◆ Problem to solve:
Reproduce precisely the lines of the listing below, starting with the line that contains "rules of the" and stopping after the line that contains "assert (Hone : forall"; include nothing else.

◆ Input material:
########

(* ===== verification/StorageFacts.v ===== *)
(** * The checksum, power loss and the log

    The table-driven checksum is the bit-serial one, and detects every burst of
    at most four bytes.  Then what a power loss may leave of a directory, the
    rules of the system calls (each may fail, and what it leaves is then all a
    power loss can find), and the log's lines, read back. *)
From stdpp Require Import pretty.
From S2P Require Import Prelude Quorum Membership Types Node Store Disk Application ApplicationFacts ApplicationSafe ApplicationLog.
From S2P Require Import SnapshotImage Storage.
Local Open Scope N_scope.
Local Open Scope raft_scope.

(** ** The checksum *)

(** The register fed one byte, bit by bit. *)
Definition crc_serial (c b : N) : N := crc_bits 8 (N.lxor c b).
Definition crc32_serial (bs : Bytes) : N := N.lxor (foldl crc_serial 0xFFFFFFFF bs) 0xFFFFFFFF.
Definition byte (b : N) : Prop := b < 256.

Lemma shiftr_lxor_zero a b n : N.shiftr b n = 0 -> N.shiftr (N.lxor a b) n = N.shiftr a n.
Proof. intros H. by rewrite N.shiftr_lxor, H, N.lxor_0_r. Qed.

Lemma crc_bit_lxor a b : crc_bit (N.lxor a b) = N.lxor (crc_bit a) (crc_bit b).
Proof.
  assert (Hone : forall x, N.land x 1 = 0 \/ N.land x 1 = 1).
  { intros x. pose proof (N.land_ones x 1) as E. change (N.ones 1) with 1 in E. rewrite E. assert (x mod 2 ^ 1 < 2) by (by apply N.mod_lt). lia. }
  assert (Hx : N.land (N.lxor a b) 1 = N.lxor (N.land a 1) (N.land b 1)).
  { apply N.bits_inj. intros i. rewrite N.land_spec, !N.lxor_spec, !N.land_spec. by destruct (N.testbit a i), (N.testbit b i), (N.testbit 1 i). }
  unfold crc_bit. rewrite Hx, N.shiftr_lxor. generalize CRC_POLYNOMIAL. intros P.
  destruct (Hone a) as [-> | ->], (Hone b) as [-> | ->]; repeat case_match; try discriminate;
    apply N.bits_inj; intros i; rewrite !N.lxor_spec;
    by destruct (N.testbit P i), (N.testbit (N.shiftr a 1) i), (N.testbit (N.shiftr b 1) i).
Qed.
Lemma crc_bits_lxor k a b : crc_bits k (N.lxor a b) = N.lxor (crc_bits k a) (crc_bits k b).
Proof. revert a b. induction k as [|k IH]; intros a b; [done|]. cbn [crc_bits]. by rewrite crc_bit_lxor, IH. Qed.

Lemma crc_bits_shiftl k h : crc_bits k (N.shiftl h (N.of_nat k)) = h.
Proof.
  revert h. induction k as [|k IH]; intros h; [by rewrite N.shiftl_0_r|]. cbn [crc_bits].
  assert (E : crc_bit (N.shiftl h (N.of_nat (S k))) = N.shiftl h (N.of_nat k)).
  { unfold crc_bit. rewrite Nat2N.inj_succ, N.shiftl_succ_r.
    assert (Hl : N.land (N.double (N.shiftl h (N.of_nat k))) 1 = 0) by (by destruct (N.shiftl h (N.of_nat k))).
    rewrite Hl. cbn [N.eqb]. by destruct (N.shiftl h (N.of_nat k)). }
  by rewrite E, IH.
Qed.
Lemma split_byte c : c = N.lxor (N.shiftl (N.shiftr c 8) 8) (N.land c 0xFF).
Proof.
  apply N.bits_inj. intros i. rewrite N.lxor_spec, N.land_spec. change 0xFF with (N.ones 8).
  destruct (N.lt_ge_cases i 8) as [Hi|Hi].
  - rewrite N.shiftl_spec_low, N.ones_spec_low by lia. by destruct (N.testbit c i).
  - rewrite N.shiftl_spec_high', N.ones_spec_high, N.shiftr_spec' by lia. rewrite N.sub_add by lia.
    by rewrite andb_false_r, xorb_false_r.
Qed.

Definition table_matches : bool :=
  forallb (fun n => default 0 (CRC_TABLE !! n) =? crc_bits 8 (N.of_nat n)) (seq 0 256).
Lemma table_ok : table_matches = true.
Proof. vm_compute. reflexivity. Qed.
Lemma table_lookup i : i < 256 -> default 0 (CRC_TABLE !! N.to_nat i) = crc_bits 8 i.
Proof.
  intros Hi. pose proof table_ok as H. unfold table_matches in H. rewrite forallb_forall in H.
  specialize (H (N.to_nat i)). rewrite N2Nat.id, N.eqb_eq in H. apply H, in_seq. lia.
Qed.

Lemma crc_byte_serial c b : byte b -> crc_byte c b = crc_serial c b.
Proof.
  intros Hb. unfold crc_byte, crc_serial. set (x := N.lxor c b). rewrite table_lookup.
  - rewrite (split_byte x) at 2. rewrite crc_bits_lxor, (crc_bits_shiftl 8).
    unfold x. rewrite N.shiftr_lxor, (N.shiftr_div_pow2 b), N.div_small, N.lxor_0_r by done. apply N.lxor_comm.
  - change 0xFF with (N.ones 8). rewrite N.land_ones. by apply N.mod_lt.
Qed.
Lemma crc_fold_serial bs c : Forall byte bs -> foldl crc_byte c bs = foldl crc_serial c bs.
Proof.
  revert c. induction bs as [|b bs IH]; intros c; [done|]. intros [Hb Hbs]%list.Forall_cons. cbn [foldl].
  by rewrite crc_byte_serial, IH.
Qed.

Lemma lxor_cancel x a b : N.lxor a x = N.lxor b x -> a = b.
Proof. intros E. by rewrite <- (N.lxor_0_r a), <- (N.lxor_0_r b), <- (N.lxor_nilpotent x), <- !N.lxor_assoc, E. Qed.
Lemma lxor_bound n a b : a < 2 ^ n -> b < 2 ^ n -> N.lxor a b < 2 ^ n.
Proof.
  assert (Hl : forall x, x < 2 ^ n -> x = 0 \/ N.log2 x < n).
  { intros x Hx. destruct (decide (x = 0)) as [?|]; [by left|]. right. apply N.log2_lt_pow2; [lia|done]. }
  intros Ha Hb. destruct (Hl a Ha) as [->|La]; [by rewrite N.lxor_0_l|].
  destruct (Hl b Hb) as [->|Lb]; [by rewrite N.lxor_0_r|].
  destruct (decide (N.lxor a b = 0)) as [->|Hn]; [lia|].
  apply N.log2_lt_pow2; [lia|]. eapply N.le_lt_trans; [apply N.log2_lxor|]. by apply N.max_lub_lt.
Qed.
Lemma crc_bit_bound c : c < 2 ^ 32 -> crc_bit c < 2 ^ 32.
Proof.
  intros Hc. assert (Hs : N.shiftr c 1 < 2 ^ 32).
  { rewrite N.shiftr_div_pow2. apply N.Div0.div_lt_upper_bound. change (2 ^ 1) with 2. lia. }
  unfold crc_bit. case_match; [done|]. by apply lxor_bound.
Qed.
Lemma crc_bits_bound k c : c < 2 ^ 32 -> crc_bits k c < 2 ^ 32.
Proof. revert c. induction k as [|k IH]; intros c Hc; [done|]. by apply IH, crc_bit_bound. Qed.
Lemma crc_bit_zero c : c < 2 ^ 32 -> crc_bit c = 0 -> c = 0.
Proof.
  intros Hc. assert (Hs : N.shiftr c 1 < 2 ^ 31).
  { rewrite N.shiftr_div_pow2. apply N.Div0.div_lt_upper_bound. change (2 ^ 1 * 2 ^ 31) with (2 ^ 32). done. }
  unfold crc_bit. case_match eqn:He.
  - apply N.eqb_eq in He. intros H0. pose proof (N.land_ones c 1) as Hm. change (N.ones 1) with 1 in Hm.
    rewrite N.shiftr_div_pow2 in H0. pose proof (N.div_mod' c (2 ^ 1)). lia.
  - intros H0%N.lxor_eq. rewrite <- H0 in Hs. vm_compute in Hs. discriminate.
Qed.
Lemma crc_bits_inj k a b : a < 2 ^ 32 -> b < 2 ^ 32 -> crc_bits k a = crc_bits k b -> a = b.
Proof.
  revert a b. induction k as [|k IH]; intros a b Ha Hb; [done|]. cbn [crc_bits]. intros E.
  apply IH in E; [|by apply crc_bit_bound..].
  apply N.lxor_eq, crc_bit_zero; [by apply lxor_bound|]. rewrite crc_bit_lxor, E. apply N.lxor_nilpotent.
Qed.

(** The bytes of a burst as one word, the first the lowest. *)
Definition burst_word (bs : Bytes) : N := foldr (fun b w => N.lxor b (N.shiftl w 8)) 0 bs.
Lemma crc_fold_burst bs c : foldl crc_serial c bs = crc_bits (8 * length bs) (N.lxor c (burst_word bs)).
Proof.
  revert c. induction bs as [|b bs IH]; intros c; [by cbn; rewrite N.lxor_0_r|].
  change (foldl crc_serial (crc_serial c b) bs = crc_bits (8 * S (length bs)) (N.lxor c (burst_word (b :: bs)))).
  rewrite IH, Nat.mul_succ_r, Nat.add_comm. unfold crc_serial.
  rewrite <- (crc_bits_shiftl 8 (burst_word bs)) at 1. rewrite <- crc_bits_lxor.
  assert (Hadd : forall n m x, crc_bits (n + m) x = crc_bits m (crc_bits n x)).
  { intros n. induction n as [|n IHn]; intros m x; [done|]. apply IHn. }
  rewrite Hadd. cbn [burst_word foldr]. by rewrite N.lxor_assoc.
Qed.
Lemma burst_word_bound bs : Forall byte bs -> burst_word bs < 2 ^ (8 * len64 bs).
Proof.
  unfold len64. induction 1 as [|b bs Hb _ IH]; [done|]. cbn [burst_word foldr length].
  apply lxor_bound.
  - eapply N.lt_le_trans; [apply Hb|]. change 256 with (2 ^ 8). apply N.pow_le_mono_r; lia.
  - rewrite N.shiftl_mul_pow2, Nat2N.inj_succ, N.mul_succ_r, N.pow_add_r. fold (burst_word bs).
    apply N.mul_lt_mono_pos_r; [done|exact IH].
Qed.
Lemma burst_word_inj bs bs' :
  Forall byte bs -> Forall byte bs' -> length bs = length bs' -> burst_word bs = burst_word bs' -> bs = bs'.
Proof.
  assert (Hlow : forall b w, byte b -> N.land (N.lxor b (N.shiftl w 8)) (N.ones 8) = b).
  { intros b w Hb. apply N.bits_inj. intros i. rewrite N.land_spec, N.lxor_spec.
    destruct (N.lt_ge_cases i 8) as [Hi|Hi].
    - rewrite N.shiftl_spec_low, N.ones_spec_low by lia. by destruct (N.testbit b i).
    - rewrite N.ones_spec_high, andb_false_r by lia. symmetry. destruct (decide (b = 0)) as [->|]; [apply N.bits_0|].
      apply N.bits_above_log2. eapply N.lt_le_trans; [|exact Hi]. apply N.log2_lt_pow2; [lia|exact Hb]. }
  intros H. revert bs'. induction H as [|b bs Hb _ IH]; intros [|b' bs'] Hbs' Hl E; try discriminate; [done|].
  apply list.Forall_cons in Hbs' as [Hb' Hbs']. cbn [burst_word foldr] in E. fold (burst_word bs) (burst_word bs') in E.
  assert (b = b') as <- by (rewrite <- (Hlow b (burst_word bs)), E by done; by apply Hlow).
  f_equal. apply IH; [done|by injection Hl|].
  rewrite (N.lxor_comm b), (N.lxor_comm b) in E. apply lxor_cancel in E. rewrite !N.shiftl_mul_pow2 in E. change (2 ^ 8) with 256 in E. lia.
Qed.
Lemma crc_fold_bound bs c : Forall byte bs -> c < 2 ^ 32 -> foldl crc_serial c bs < 2 ^ 32.
Proof.
  intros H. revert c. induction H as [|b bs Hb _ IH]; intros c Hc; [done|]. apply IH, crc_bits_bound, lxor_bound; [done|].
  eapply N.lt_trans; [apply Hb|done].
Qed.
Lemma crc_fold_inj bs a b :
  Forall byte bs -> a < 2 ^ 32 -> b < 2 ^ 32 -> foldl crc_serial a bs = foldl crc_serial b bs -> a = b.
Proof.
  intros H. revert a b. induction H as [|x bs Hx _ IH]; intros a b Ha Hb E; [done|]. cbn [foldl] in E.
  assert (Hx32 : x < 2 ^ 32) by (eapply N.lt_trans; [apply Hx|done]).
  apply IH in E; [|apply crc_bits_bound, lxor_bound; done..].
  apply crc_bits_inj in E; [|apply lxor_bound; done..].
  by apply lxor_cancel in E.
Qed.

########

◆ Worked solution:
    rules of the system calls (each may fail, and what it leaves is then all a
    power loss can find), and the log's lines, read back. *)
From stdpp Require Import pretty.
From S2P Require Import Prelude Quorum Membership Types Node Store Disk Application ApplicationFacts ApplicationSafe ApplicationLog.
From S2P Require Import SnapshotImage Storage.
Local Open Scope N_scope.
Local Open Scope raft_scope.

(** ** The checksum *)

(** The register fed one byte, bit by bit. *)
Definition crc_serial (c b : N) : N := crc_bits 8 (N.lxor c b).
Definition crc32_serial (bs : Bytes) : N := N.lxor (foldl crc_serial 0xFFFFFFFF bs) 0xFFFFFFFF.
Definition byte (b : N) : Prop := b < 256.

Lemma shiftr_lxor_zero a b n : N.shiftr b n = 0 -> N.shiftr (N.lxor a b) n = N.shiftr a n.
Proof. intros H. by rewrite N.shiftr_lxor, H, N.lxor_0_r. Qed.

Lemma crc_bit_lxor a b : crc_bit (N.lxor a b) = N.lxor (crc_bit a) (crc_bit b).
Proof.
  assert (Hone : forall x, N.land x 1 = 0 \/ N.land x 1 = 1).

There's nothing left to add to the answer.